Data excerpts

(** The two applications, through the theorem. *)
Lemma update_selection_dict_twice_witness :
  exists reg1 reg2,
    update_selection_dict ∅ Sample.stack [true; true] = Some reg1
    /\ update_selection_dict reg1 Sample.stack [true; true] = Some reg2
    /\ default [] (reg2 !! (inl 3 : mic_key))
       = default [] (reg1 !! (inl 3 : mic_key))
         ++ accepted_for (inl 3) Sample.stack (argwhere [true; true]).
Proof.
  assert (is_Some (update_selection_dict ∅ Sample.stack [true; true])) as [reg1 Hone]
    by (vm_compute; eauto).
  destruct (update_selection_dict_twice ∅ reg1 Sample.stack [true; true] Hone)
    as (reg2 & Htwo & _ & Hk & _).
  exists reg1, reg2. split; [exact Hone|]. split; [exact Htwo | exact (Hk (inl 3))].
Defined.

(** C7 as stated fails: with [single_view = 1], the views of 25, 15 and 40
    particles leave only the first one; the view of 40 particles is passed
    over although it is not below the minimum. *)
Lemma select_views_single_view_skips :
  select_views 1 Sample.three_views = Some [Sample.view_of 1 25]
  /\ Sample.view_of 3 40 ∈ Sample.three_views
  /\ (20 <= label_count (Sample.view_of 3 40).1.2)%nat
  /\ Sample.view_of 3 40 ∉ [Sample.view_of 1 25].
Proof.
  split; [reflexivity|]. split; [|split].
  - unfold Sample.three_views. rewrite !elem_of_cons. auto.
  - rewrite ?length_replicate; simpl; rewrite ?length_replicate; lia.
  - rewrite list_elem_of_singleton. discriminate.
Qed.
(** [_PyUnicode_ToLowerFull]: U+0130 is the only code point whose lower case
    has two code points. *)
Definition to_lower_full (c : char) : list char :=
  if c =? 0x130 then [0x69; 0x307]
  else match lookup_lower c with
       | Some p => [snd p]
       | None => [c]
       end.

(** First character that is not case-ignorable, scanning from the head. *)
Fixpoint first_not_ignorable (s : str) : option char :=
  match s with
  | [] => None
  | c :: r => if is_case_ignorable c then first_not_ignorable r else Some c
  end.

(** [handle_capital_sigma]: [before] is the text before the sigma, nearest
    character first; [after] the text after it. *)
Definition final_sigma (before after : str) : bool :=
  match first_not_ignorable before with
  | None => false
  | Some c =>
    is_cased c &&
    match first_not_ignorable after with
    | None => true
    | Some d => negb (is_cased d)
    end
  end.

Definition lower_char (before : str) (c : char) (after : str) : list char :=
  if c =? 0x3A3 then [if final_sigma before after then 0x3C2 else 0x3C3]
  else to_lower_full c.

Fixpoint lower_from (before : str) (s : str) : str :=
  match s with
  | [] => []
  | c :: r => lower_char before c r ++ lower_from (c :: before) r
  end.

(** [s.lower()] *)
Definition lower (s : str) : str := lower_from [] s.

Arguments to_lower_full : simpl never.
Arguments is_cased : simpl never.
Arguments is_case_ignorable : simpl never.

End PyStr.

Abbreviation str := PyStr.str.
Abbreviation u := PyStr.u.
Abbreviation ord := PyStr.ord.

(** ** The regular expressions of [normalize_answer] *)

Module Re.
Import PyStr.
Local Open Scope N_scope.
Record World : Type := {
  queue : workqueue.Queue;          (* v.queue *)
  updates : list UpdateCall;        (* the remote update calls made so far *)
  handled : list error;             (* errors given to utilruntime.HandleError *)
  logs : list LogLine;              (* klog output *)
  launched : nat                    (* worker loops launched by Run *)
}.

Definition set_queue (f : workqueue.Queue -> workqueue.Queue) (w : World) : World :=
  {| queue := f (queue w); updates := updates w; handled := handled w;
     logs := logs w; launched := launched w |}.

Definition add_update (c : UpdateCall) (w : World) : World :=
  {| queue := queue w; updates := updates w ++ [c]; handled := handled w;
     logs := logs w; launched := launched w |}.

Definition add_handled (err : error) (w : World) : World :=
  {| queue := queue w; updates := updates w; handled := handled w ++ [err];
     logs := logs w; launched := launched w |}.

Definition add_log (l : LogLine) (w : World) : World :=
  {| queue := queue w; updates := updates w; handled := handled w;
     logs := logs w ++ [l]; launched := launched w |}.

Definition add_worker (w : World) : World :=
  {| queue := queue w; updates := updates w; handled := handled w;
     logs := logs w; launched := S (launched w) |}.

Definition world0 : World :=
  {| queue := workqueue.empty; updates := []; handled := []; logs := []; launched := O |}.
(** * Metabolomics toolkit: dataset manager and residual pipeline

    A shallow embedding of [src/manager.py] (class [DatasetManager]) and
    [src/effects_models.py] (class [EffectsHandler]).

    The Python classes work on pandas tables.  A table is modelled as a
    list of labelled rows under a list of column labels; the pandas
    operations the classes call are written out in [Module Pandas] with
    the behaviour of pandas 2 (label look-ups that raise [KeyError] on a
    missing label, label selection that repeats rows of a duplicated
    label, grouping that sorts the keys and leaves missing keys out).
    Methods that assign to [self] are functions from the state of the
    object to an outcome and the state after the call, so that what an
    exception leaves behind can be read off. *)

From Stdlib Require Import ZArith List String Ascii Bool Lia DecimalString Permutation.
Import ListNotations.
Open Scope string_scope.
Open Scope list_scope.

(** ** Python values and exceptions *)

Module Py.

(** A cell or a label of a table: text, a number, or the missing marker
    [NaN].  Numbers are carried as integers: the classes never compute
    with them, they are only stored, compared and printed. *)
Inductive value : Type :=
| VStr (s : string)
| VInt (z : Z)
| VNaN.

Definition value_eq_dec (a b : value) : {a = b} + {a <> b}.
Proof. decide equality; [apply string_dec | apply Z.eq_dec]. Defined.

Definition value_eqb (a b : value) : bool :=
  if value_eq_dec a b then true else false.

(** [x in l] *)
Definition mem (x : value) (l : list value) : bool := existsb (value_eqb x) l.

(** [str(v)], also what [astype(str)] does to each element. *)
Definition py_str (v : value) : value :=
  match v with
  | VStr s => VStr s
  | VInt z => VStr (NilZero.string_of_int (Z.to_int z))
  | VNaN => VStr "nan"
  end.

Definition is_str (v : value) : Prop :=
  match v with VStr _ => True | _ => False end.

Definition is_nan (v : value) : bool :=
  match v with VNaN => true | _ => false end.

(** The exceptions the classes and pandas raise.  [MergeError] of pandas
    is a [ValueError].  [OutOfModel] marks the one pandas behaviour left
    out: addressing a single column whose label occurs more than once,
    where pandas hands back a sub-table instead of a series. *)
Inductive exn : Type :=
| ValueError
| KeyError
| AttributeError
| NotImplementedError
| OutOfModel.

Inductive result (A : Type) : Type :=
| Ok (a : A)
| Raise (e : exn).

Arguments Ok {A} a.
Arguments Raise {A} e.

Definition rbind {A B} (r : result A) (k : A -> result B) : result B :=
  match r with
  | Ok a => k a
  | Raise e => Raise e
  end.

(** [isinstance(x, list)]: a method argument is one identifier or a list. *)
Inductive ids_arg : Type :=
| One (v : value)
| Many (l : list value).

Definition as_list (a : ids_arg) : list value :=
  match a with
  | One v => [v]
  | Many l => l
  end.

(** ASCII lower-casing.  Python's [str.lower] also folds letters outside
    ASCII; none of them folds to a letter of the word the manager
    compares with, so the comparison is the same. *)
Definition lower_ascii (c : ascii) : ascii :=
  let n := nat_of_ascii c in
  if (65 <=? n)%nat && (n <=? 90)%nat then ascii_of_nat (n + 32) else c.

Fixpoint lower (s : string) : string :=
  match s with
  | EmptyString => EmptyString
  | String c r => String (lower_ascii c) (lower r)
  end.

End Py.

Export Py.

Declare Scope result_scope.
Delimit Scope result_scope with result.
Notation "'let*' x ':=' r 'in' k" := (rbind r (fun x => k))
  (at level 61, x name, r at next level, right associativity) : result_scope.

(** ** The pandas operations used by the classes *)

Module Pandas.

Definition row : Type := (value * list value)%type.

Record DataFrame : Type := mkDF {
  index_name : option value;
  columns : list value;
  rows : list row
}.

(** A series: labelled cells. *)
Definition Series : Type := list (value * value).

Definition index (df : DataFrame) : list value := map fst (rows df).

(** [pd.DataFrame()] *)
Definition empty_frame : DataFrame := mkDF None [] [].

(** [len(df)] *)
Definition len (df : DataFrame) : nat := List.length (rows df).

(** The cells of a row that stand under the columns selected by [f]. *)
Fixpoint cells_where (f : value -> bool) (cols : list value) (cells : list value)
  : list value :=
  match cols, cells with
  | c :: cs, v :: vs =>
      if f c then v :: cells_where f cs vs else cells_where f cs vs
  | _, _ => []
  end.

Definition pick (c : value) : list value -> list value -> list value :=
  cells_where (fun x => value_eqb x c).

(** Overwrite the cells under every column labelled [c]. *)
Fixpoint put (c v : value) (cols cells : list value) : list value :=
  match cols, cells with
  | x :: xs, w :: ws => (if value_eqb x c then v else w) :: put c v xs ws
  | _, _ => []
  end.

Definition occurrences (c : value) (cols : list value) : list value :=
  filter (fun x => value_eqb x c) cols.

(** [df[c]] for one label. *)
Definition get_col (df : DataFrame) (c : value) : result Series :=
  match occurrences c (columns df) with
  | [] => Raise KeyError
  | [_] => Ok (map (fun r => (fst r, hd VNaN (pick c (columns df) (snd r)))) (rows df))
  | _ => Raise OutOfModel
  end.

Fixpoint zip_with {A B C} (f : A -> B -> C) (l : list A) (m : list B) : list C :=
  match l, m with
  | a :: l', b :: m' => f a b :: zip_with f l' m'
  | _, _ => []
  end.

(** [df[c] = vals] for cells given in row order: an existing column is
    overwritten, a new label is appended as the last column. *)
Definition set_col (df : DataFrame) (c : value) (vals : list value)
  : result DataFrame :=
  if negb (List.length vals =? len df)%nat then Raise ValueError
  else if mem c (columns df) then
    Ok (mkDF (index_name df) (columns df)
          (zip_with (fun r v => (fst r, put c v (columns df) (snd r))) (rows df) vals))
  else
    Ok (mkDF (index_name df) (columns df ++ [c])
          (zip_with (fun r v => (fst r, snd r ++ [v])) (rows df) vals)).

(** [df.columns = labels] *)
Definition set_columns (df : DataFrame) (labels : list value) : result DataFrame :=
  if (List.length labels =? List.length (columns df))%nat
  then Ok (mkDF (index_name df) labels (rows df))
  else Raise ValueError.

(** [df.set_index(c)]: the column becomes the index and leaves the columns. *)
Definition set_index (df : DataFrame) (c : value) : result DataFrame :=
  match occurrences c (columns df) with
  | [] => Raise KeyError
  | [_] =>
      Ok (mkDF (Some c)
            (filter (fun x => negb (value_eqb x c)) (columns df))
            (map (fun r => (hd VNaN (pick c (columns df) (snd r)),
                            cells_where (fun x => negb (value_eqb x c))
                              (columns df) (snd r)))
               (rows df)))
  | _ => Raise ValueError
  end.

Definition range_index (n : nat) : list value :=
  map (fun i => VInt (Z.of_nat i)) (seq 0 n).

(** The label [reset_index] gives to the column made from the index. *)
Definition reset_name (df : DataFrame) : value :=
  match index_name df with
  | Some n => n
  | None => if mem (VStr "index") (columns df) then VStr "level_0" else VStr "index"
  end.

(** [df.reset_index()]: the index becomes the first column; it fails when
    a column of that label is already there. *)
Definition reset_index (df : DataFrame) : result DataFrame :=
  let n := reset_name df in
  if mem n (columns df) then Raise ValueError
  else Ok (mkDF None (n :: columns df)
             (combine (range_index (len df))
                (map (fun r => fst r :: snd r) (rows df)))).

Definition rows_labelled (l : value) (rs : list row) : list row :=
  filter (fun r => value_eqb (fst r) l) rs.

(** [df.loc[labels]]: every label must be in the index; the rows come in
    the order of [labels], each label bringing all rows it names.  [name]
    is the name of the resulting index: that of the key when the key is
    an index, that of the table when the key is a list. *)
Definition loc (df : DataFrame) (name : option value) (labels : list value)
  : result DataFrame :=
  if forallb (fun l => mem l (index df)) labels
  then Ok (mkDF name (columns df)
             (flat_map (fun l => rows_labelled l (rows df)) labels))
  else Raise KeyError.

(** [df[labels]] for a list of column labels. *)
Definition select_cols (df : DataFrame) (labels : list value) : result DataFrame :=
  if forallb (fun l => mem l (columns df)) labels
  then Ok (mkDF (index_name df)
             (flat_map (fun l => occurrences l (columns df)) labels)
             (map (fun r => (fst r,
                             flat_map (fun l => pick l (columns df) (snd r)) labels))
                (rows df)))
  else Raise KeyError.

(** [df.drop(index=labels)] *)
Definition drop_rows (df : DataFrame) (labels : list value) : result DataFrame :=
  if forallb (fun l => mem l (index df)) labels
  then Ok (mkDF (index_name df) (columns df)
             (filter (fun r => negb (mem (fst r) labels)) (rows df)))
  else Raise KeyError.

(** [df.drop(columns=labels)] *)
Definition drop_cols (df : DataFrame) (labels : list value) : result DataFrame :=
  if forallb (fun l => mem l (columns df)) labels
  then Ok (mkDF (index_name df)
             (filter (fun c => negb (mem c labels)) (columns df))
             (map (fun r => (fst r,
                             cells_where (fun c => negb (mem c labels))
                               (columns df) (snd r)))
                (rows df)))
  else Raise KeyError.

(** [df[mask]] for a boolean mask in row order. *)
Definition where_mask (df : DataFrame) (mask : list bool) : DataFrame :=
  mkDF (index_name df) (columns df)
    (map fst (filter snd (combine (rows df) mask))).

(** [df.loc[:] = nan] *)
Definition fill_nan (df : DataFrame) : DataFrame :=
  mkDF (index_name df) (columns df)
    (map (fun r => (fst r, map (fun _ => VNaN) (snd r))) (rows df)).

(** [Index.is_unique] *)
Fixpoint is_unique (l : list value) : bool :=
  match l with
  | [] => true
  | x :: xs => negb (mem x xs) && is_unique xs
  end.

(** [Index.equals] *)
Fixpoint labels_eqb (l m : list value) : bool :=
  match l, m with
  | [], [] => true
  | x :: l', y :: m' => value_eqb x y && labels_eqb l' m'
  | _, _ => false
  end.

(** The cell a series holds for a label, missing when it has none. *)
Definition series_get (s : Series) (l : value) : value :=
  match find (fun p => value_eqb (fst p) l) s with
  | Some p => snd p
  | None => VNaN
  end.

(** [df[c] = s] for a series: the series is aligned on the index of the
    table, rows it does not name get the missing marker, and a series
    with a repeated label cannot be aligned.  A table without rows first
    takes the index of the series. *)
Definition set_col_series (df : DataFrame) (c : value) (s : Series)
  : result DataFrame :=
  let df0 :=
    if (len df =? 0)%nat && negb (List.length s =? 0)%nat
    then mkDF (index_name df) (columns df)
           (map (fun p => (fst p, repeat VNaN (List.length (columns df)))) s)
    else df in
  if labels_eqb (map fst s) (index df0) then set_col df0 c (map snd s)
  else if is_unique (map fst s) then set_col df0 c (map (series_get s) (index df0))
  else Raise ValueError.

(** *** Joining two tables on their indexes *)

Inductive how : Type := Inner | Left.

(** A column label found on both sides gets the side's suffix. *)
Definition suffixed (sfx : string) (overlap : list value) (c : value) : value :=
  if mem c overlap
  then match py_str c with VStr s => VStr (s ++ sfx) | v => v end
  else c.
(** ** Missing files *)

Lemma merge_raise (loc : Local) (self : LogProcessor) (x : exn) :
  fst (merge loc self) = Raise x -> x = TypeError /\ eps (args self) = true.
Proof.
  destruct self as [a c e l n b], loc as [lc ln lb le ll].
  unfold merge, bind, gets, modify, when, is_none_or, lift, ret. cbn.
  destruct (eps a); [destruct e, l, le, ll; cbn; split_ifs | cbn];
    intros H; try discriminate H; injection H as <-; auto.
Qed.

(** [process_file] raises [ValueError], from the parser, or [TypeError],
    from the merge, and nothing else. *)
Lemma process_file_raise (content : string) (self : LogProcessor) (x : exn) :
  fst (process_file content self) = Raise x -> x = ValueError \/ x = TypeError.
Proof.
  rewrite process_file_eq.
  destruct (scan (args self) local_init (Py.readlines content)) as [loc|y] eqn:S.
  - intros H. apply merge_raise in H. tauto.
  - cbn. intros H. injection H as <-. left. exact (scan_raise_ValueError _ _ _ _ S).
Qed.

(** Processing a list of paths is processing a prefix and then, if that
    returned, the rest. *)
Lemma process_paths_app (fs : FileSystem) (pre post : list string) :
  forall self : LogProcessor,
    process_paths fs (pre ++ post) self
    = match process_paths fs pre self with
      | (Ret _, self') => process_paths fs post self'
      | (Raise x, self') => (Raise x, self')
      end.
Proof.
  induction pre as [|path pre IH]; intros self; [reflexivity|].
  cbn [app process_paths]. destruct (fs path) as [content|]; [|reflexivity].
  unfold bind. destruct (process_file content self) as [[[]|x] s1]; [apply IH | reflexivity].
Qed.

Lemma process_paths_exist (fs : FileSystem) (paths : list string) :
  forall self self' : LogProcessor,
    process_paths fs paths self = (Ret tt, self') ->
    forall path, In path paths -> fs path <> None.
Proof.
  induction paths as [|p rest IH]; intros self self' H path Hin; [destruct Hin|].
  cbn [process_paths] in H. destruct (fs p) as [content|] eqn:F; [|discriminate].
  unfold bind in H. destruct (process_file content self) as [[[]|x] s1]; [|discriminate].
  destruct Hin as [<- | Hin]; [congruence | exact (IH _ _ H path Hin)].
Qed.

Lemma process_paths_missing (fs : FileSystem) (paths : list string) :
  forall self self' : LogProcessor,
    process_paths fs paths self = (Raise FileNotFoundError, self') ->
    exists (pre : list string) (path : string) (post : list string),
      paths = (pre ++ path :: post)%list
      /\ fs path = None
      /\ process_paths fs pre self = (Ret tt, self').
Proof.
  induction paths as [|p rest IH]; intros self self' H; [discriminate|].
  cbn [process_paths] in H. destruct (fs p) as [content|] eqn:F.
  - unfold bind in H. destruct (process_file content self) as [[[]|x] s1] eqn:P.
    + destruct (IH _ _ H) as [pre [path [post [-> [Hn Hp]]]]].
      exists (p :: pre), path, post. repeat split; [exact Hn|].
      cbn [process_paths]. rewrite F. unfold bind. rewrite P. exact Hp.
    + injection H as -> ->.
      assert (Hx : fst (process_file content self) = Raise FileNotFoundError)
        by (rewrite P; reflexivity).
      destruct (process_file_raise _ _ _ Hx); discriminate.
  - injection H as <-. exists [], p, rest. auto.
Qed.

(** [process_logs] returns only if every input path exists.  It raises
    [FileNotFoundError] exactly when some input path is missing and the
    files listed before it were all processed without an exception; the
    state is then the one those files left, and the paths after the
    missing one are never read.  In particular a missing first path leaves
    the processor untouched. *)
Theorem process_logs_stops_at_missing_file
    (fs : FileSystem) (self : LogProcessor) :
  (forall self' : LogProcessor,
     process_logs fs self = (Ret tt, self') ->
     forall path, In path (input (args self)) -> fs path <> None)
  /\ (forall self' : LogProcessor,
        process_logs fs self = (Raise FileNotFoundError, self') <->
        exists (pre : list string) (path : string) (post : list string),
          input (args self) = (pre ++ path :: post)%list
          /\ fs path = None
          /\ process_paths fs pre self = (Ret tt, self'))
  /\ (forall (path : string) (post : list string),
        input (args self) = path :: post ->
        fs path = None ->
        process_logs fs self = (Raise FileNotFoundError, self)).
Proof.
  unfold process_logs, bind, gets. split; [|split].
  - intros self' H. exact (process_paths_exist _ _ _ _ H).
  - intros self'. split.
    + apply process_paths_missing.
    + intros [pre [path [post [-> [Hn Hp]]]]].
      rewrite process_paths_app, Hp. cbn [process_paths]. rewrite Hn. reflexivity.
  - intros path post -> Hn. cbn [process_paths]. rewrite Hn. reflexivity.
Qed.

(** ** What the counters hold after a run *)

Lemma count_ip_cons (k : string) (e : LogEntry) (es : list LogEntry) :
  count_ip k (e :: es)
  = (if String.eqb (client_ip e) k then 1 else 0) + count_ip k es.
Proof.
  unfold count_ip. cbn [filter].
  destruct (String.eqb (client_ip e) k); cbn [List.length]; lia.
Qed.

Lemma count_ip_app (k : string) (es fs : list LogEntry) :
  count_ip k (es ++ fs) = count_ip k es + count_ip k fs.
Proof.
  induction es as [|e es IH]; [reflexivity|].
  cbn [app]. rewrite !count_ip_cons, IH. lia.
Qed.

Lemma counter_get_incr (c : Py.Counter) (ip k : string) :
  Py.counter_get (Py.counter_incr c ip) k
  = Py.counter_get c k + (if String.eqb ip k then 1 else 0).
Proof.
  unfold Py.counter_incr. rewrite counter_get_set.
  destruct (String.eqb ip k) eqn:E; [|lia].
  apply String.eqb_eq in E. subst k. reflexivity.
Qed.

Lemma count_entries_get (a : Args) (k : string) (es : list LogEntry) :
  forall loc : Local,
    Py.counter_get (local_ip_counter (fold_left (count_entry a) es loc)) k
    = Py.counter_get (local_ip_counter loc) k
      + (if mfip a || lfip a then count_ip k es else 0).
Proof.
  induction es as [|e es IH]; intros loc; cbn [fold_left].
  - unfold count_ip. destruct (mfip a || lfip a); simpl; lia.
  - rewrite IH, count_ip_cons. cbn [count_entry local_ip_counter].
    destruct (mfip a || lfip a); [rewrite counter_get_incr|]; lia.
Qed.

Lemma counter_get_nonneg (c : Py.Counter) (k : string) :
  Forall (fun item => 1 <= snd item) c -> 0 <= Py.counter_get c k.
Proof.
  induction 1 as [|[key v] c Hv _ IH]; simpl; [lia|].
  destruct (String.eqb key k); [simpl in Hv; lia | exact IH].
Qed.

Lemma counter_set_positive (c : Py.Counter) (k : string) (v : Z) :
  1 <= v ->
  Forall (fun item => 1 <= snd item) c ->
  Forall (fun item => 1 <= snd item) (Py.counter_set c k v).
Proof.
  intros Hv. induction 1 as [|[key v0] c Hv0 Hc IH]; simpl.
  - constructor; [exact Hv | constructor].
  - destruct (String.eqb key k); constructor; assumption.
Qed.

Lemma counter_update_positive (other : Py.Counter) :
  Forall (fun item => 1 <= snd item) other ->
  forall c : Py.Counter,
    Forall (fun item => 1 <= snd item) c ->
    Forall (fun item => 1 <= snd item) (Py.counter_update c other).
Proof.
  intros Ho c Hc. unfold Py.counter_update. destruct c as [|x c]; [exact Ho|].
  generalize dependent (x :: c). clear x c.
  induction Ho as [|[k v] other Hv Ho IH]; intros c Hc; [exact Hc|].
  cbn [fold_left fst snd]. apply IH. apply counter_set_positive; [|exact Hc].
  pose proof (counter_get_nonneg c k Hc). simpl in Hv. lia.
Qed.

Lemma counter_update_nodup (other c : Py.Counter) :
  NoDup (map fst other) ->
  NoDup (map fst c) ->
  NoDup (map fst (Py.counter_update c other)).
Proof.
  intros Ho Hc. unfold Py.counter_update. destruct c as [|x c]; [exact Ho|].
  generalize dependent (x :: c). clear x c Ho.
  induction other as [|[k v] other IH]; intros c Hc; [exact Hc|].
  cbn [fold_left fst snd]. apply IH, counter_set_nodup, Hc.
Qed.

WHAT IS BEING ASKED:
Filter the records for lines holding the string "character". Copy each one.

TASK RESULT:
(** First character that is not case-ignorable, scanning from the head. *)
    character first; [after] the text after it. *)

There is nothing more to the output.